Only one of Kenny’s girlfriends has ever said he’s good in bed. But she has to. She’s his mom.
how did Stephan hawking please his woman he uses a hard drive.
Flippity floppity women are property
Why does Dr. Pepper come in a bottle? Because his wife died.
Q: What did the skeleton say when he proposed to his girlfriend? A: Will you marrow me?
Why did the astronaut break up with his girlfriend? - Because he needed some space.
A woman gets rid of polish with chemicals and no one bats an eye The Germans got rid of polish with chemicals and everyone lost their mind
What is easier to pick up the heavier it gets? Women.
Me at the Oscars when i see Jada Pinkett Smith, me, I said: “G.I. Jane 2, more like G.I Jada 2, can’t wait to see it” So will smith is laughing and then suddenly, Suddenly Will Smith walks up to me and punches me in the face Me: "Ow, oh, wow.
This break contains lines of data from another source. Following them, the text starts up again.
(* ===== verification/Tunnel.v ===== *)
(** * Carrying connections: agent/tcpproxy, client/forwarder.go, forward/forwarder.go
      and the tunnel of server/proxy/tcpproxy.go

    Four functions join two connections with a pair of goroutines, each of
    which runs [io.Copy] and then closes the connection it writes to.  The two
    connections, what their peers send, and the progress of the goroutines are
    the state [tunnel]; [tunnel_act] is one step of a goroutine or of the outside.
    A connection closes as a whole or, when it is a stream of yamux, only
    halfway ([c_half]): what it received can still be read.  The
    server of the agent tracks the connections it serves in the step relation
    [tcp_step].  [golang.org/x/sync/errgroup] is the class [Errgroup]. *)

From Stdlib Require Import Strings.Byte.
From S2P Require Import Prelude GoLib Protocol Transport ConfigLib AgentConfig Commands.

(** ** Two connections and the goroutines between them *)

Inductive side := Down | Up.

#[export] Instance side_eq_dec : EqDecision side.
Proof. solve_decision. Defined.

Definition other (s : side) : side := match s with Down => Up | Up => Down end.

(** A connection: what its peer has sent, how much of that was read, whether
    the peer sent its last byte, whether the connection failed, whether the
    program closed it, what was written to it, and whether [Close] closes it
    only halfway: a stream of yamux is closed for writing, and what was received
    can still be read, until a read finds nothing. *)
Record conn := mkConn {
  c_sent : bytes;
  c_read : nat;
  c_eof : bool;
  c_broken : bool;
  c_closed : bool;
  c_written : bytes;
  c_half : bool;
}.

(** A goroutine [io.Copy(dst, src)] with the deferred [Close]. *)
Record copy := mkCopy {
  cp_dst : side;
  cp_src : side;
  cp_close : side;
}.

Inductive copy_end := AtEOF | ReadFailed | WriteFailed.

#[export] Instance copy_end_eq_dec : EqDecision copy_end.
Proof. solve_decision. Defined.

Inductive progress :=
  | Reading
  | Writing (buf : bytes)
  | Ended (e : copy_end).

Record tunnel := mkTunnel {
  t_down : conn;
  t_up : conn;
  t_copies : list (copy * progress);
}.

(** [forward] of agent/tcpproxy. *)
Definition agent_forward : list copy := [mkCopy Down Up Down; mkCopy Up Down Up].

(** [forward] of client/forwarder.go. *)
Definition forwarder_forward : list copy := [mkCopy Down Up Down; mkCopy Up Down Up].

(** [forwardConn] of forward/forwarder.go. *)
Definition forwardConn_copies : list copy := [mkCopy Down Up Down; mkCopy Up Down Up].

(** [TCPProxy.forward] of server/proxy/tcpproxy.go. *)
Definition TCPProxy_forward : list copy := [mkCopy Up Down Up; mkCopy Down Up Down].

Definition forwards : list (list copy) := [agent_forward; forwarder_forward; forwardConn_copies; TCPProxy_forward].

Definition t_conn (t : tunnel) (s : side) : conn := match s with Down => t_down t | Up => t_up t end.

Definition set_conn (s : side) (c : conn) (t : tunnel) : tunnel :=
  match s with
  | Down => mkTunnel c (t_up t) (t_copies t)
  | Up => mkTunnel (t_down t) c (t_copies t)
  end.

Definition set_progress (i : nat) (p : progress) (t : tunnel) : tunnel :=
  mkTunnel (t_down t) (t_up t) (alter (λ x, (x.1, p)) i (t_copies t)).

Definition c_unread (c : conn) : bytes := drop (c_read c) (c_sent c).

Definition c_send (b : bytes) (c : conn) : conn :=
  mkConn (c_sent c ++ b) (c_read c) (c_eof c) (c_broken c) (c_closed c) (c_written c) (c_half c).
Definition c_finish (c : conn) : conn :=
  mkConn (c_sent c) (c_read c) true (c_broken c) (c_closed c) (c_written c) (c_half c).
Definition c_break (c : conn) : conn :=
  mkConn (c_sent c) (c_read c) (c_eof c) true (c_closed c) (c_written c) (c_half c).
Definition c_close (c : conn) : conn :=
  mkConn (c_sent c) (c_read c) (c_eof c) (c_broken c) true (c_written c) (c_half c).
Definition c_advance (n : nat) (c : conn) : conn :=
  mkConn (c_sent c) (c_read c + n) (c_eof c) (c_broken c) (c_closed c) (c_written c) (c_half c).
Definition c_write (b : bytes) (c : conn) : conn :=
  mkConn (c_sent c) (c_read c) (c_eof c) (c_broken c) (c_closed c) (c_written c ++ b) (c_half c).

Definition update_conn (s : side) (f : conn → conn) (t : tunnel) : tunnel := set_conn s (f (t_conn t s)) t.

(** The buffer of [io.Copy]. *)
Definition copyBufferSize : Z := 32 * 1024.

(** What may happen to a tunnel: the peers send, finish or fail; something else
    closes a connection; the goroutine [i] reads [n] bytes, sees the end of its
    source, writes what it holds, or fails to after [n] bytes of it. *)
Inductive action :=
  | PeerSend (s : side) (b : bytes)
  | PeerEOF (s : side)
  | Break (s : side)
  | CloseConn (s : side)
  | CopyRead (i n : nat)
  | CopyReadEnd (i : nat) (e : copy_end)
  | CopyWrite (i : nat)
  | CopyWriteFail (i n : nat).

(** Data can be read. *)
Definition readable (c : conn) : bool := negb (c_closed c) || c_half c.

(** The error, or the end, a read of the connection may return: the end of what
    the peer sent, the failure of the connection, or the connection having been
    closed here, which a stream reports as its end once its buffer is empty. *)
Definition read_ends (c : conn) (e : copy_end) : bool :=
  match e with
  | AtEOF => readable c && c_eof c && bool_decide (c_unread c = [])
  | ReadFailed => c_broken c || c_closed c && (negb (c_half c) || bool_decide (c_unread c = []))
  | WriteFailed => false
  end.

(** The goroutine returns: its deferred [Close] runs. *)
Definition finish_copy (i : nat) (c : copy) (e : copy_end) (t : tunnel) : tunnel :=
  update_conn (cp_close c) c_close (set_progress i (Ended e) t).

Definition tunnel_act (a : action) (t : tunnel) : option tunnel :=
  match a with
  | PeerSend s b => guard (c_eof (t_conn t s) = false);; Some (update_conn s (c_send b) t)
  | PeerEOF s => Some (update_conn s c_finish t)
  | Break s => Some (update_conn s c_break t)
  | CloseConn s => Some (update_conn s c_close t)
  | CopyRead i n =>
      '(c, p) ← t_copies t !! i;
      let src := t_conn t (cp_src c) in
      match p with
      | Reading =>
          guard (readable src = true ∧ 0 < n ∧ (Z.of_nat n ≤ copyBufferSize)%Z ∧ n ≤ length (c_unread src));;
          Some (set_progress i (Writing (take n (c_unread src))) (update_conn (cp_src c) (c_advance n) t))
      | _ => None
      end
  | CopyReadEnd i e =>
      '(c, p) ← t_copies t !! i;
      match p with
      | Reading => if read_ends (t_conn t (cp_src c)) e then Some (finish_copy i c e t) else None
      | _ => None
      end
  | CopyWrite i =>
      '(c, p) ← t_copies t !! i;
      match p with
      | Writing buf =>
          guard (c_closed (t_conn t (cp_dst c)) = false);;
          Some (set_progress i Reading (update_conn (cp_dst c) (c_write buf) t))
      | _ => None
      end
  | CopyWriteFail i n =>
      '(c, p) ← t_copies t !! i;
      match p with
      | Writing buf =>
          guard ((c_closed (t_conn t (cp_dst c)) = true ∨ c_broken (t_conn t (cp_dst c)) = true) ∧ n < length buf);;
          Some (finish_copy i c WriteFailed (update_conn (cp_dst c) (c_write (take n buf)) t))
      | _ => None
      end
  end.

Fixpoint acts (l : list action) (t : tunnel) : option tunnel :=
  match l with
  | [] => Some t
  | a :: l' => t' ← tunnel_act a t; acts l' t'
  end.

(** A step of one of the goroutines. *)
Definition is_copy (a : action) : bool :=
  match a with PeerSend _ _ | PeerEOF _ | Break _ | CloseConn _ => false | _ => true end.

Definition newConn (half : bool) : conn := mkConn [] 0 false false false [] half.

(** The goroutines start on two open connections, each of which may be one that
    closes halfway. *)
Definition start (f : list copy) (half : side → bool) : tunnel :=
  mkTunnel (newConn (half Down)) (newConn (half Up)) ((λ c, (c, Reading)) <$> f).

(** [wg.Wait] has returned. *)
Definition returned (t : tunnel) : bool :=
  forallb (λ x : copy * progress, match x.2 with Ended _ => true | _ => false end) (t_copies t).

(** ** Lemmas *)

(** What the goroutine that reads from [src] has done. *)
Definition direction_ok (src dst : conn) (p : progress) : Prop :=
  c_read src ≤ length (c_sent src) ∧
  match p with
  | Reading => c_written dst = take (c_read src) (c_sent src)
  | Writing buf => c_written dst ++ buf = take (c_read src) (c_sent src) ∧ 0 < length buf
  | Ended e => c_written dst `prefix_of` take (c_read src) (c_sent src) ∧ c_closed dst = true ∧
      (e = AtEOF → c_written dst = c_sent src ∧ c_eof src = true)
  end.

Definition copies_of (f : list copy) (p : side → progress) : list (copy * progress) :=
  (λ c, (c, p (cp_src c))) <$> f.

Definition set_side (s : side) (q : progress) (p : side → progress) : side → progress :=
  λ s', if decide (s' = s) then q else p s'.

Definition tunnel_inv (f : list copy) (p : side → progress) (t : tunnel) : Prop :=
  t_copies t = copies_of f p ∧ ∀ s, direction_ok (t_conn t s) (t_conn t (other s)) (p s).

Lemma forwards_copy f i c : f ∈ forwards → f !! i = Some c → c = mkCopy (other (cp_src c)) (cp_src c) (other (cp_src c)).
Proof.
  unfold forwards. rewrite !elem_of_cons, elem_of_nil.
  intros Hf Hi. destruct_or?; subst; destruct i as [|[|i]]; simplify_eq/=; done.
Qed.

Lemma forwards_src f s : f ∈ forwards → ∃ i c, f !! i = Some c ∧ cp_src c = s.
Proof.
  unfold forwards. rewrite !elem_of_cons, elem_of_nil.
  intros Hf. destruct_or?; subst; destruct s;
    first [by exists 0; eexists|by exists 1; eexists].
Qed.

Lemma copies_of_alter f i c q p :
  f ∈ forwards → f !! i = Some c →
  alter (λ x : copy * progress, (x.1, q)) i (copies_of f p) = copies_of f (set_side (cp_src c) q p).
Proof.
  unfold forwards. rewrite !elem_of_cons, elem_of_nil.
  intros Hf Hi. destruct_or?; subst; destruct i as [|[|i]]; simplify_eq/=; done.
Qed.

Lemma t_conn_update s s' f t : t_conn (update_conn s f t) s' = if decide (s' = s) then f (t_conn t s) else t_conn t s'.
Proof. by destruct s, s'. Qed.

Lemma t_copies_update s f t : t_copies (update_conn s f t) = t_copies t.
Proof. by destruct s. Qed.

(** The goroutine [i] of a tunnel. *)
Lemma copies_lookup f p t i c q :
  f ∈ forwards → tunnel_inv f p t → t_copies t !! i = Some (c, q) →
  f !! i = Some c ∧ c = mkCopy (other (cp_src c)) (cp_src c) (other (cp_src c)) ∧ q = p (cp_src c).
Proof.
  intros Hf [Hc _] Hi. rewrite Hc in Hi. unfold copies_of in Hi. rewrite list_lookup_fmap in Hi.
  destruct (f !! i) as [c'|] eqn:Hfi; simplify_eq/=. split_and!; [done| |done]. by eapply forwards_copy.
Qed.

(** A direction depends on what its source received and on what its destination
    was given. *)
Definition later_src (c c' : conn) : Prop :=
  c_read c' = c_read c ∧ c_sent c `prefix_of` c_sent c' ∧
  (c_eof c = true → c_sent c' = c_sent c ∧ c_eof c' = true).

Definition later_dst (c c' : conn) : Prop :=
  c_written c' = c_written c ∧ (c_closed c = true → c_closed c' = true).

Lemma direction_later src src' dst dst' q :
  direction_ok src dst q → later_src src src' → later_dst dst dst' → direction_ok src' dst' q.
Proof.
  intros [Hr Hq] (Hr'&[k Hk]&He) [Hw Hcl]. unfold direction_ok. rewrite Hr', Hw.
  split; [rewrite Hk, length_app; lia|].
  destruct q as [|buf|e]; rewrite Hk, ?take_app_le by done; [done..|].
  destruct Hq as (Hp&?&Heof). split_and!; [done|auto|]. intros ->. destruct (Heof eq_refl) as [Hs Hf].
  rewrite <-Hk. destruct (He Hf) as [-> ->]. done.
Qed.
Will Smith just smacked the shit out of me.” My nigcka Smith goes: “KEEP MY WIFE’S NAME OUT OF YOUR f@ckING MOUTH! ” Me: “Maybe you should focus on keeping her friends out of hers”
An artist is commissioned to create a painting celebrating Soviet-Polish friendship, to be called “Lenin in Poland.” When the painting is unveiled at the Kremlin, there is a gasp from the invited guests. The painting depicts Lenin’s wife naked in bed with Leon Trotsky. “But this is a travesty! Where is Lenin? ” Asks one of the guests. “Lenin is in Poland,” replies the painter.
A kid tell me he was gonna f$&k my mom on Fortnite! So I toldhim I was gonna double pump his mom untill she was wet like moisty meyers like if your not A GAY dislike if your furry repost if you HATE blacks omment for VBUCKS sub to me on youtube its my friend and he has aids send himjoeide53rygq2ej/le nb rfcshsu 3nurtv N3Q5UERIUGWTC7w2VWGYEHIWAWASERYAANFYINSIDEFREHJOBUGFUYWUSGRFYDIDYFRG911
The other day, my wife asked me to pass her lipstick but I accidentally passed her a glue stick. She still isn’t talking to me.
What do you do after your girlfriend with two broken legs dumps you? Take her wheel chair, she’ll come crawling back.
Little Jonny just came back from quarantine with his girlfriend Sally. They both said they had to go to the bathroom. When they came back Sally was coughing up a storm. The teacher said you need to be quarantined again. No sally said I was just in the bathroom choking on something that grown-ups especially women like. Then the teacher faints.
At the resturant, the waitress starts flirting with me. “She must have COVID,” my wife said. “Why?” I asked. “Cuz she clearly has no taste.” She responded.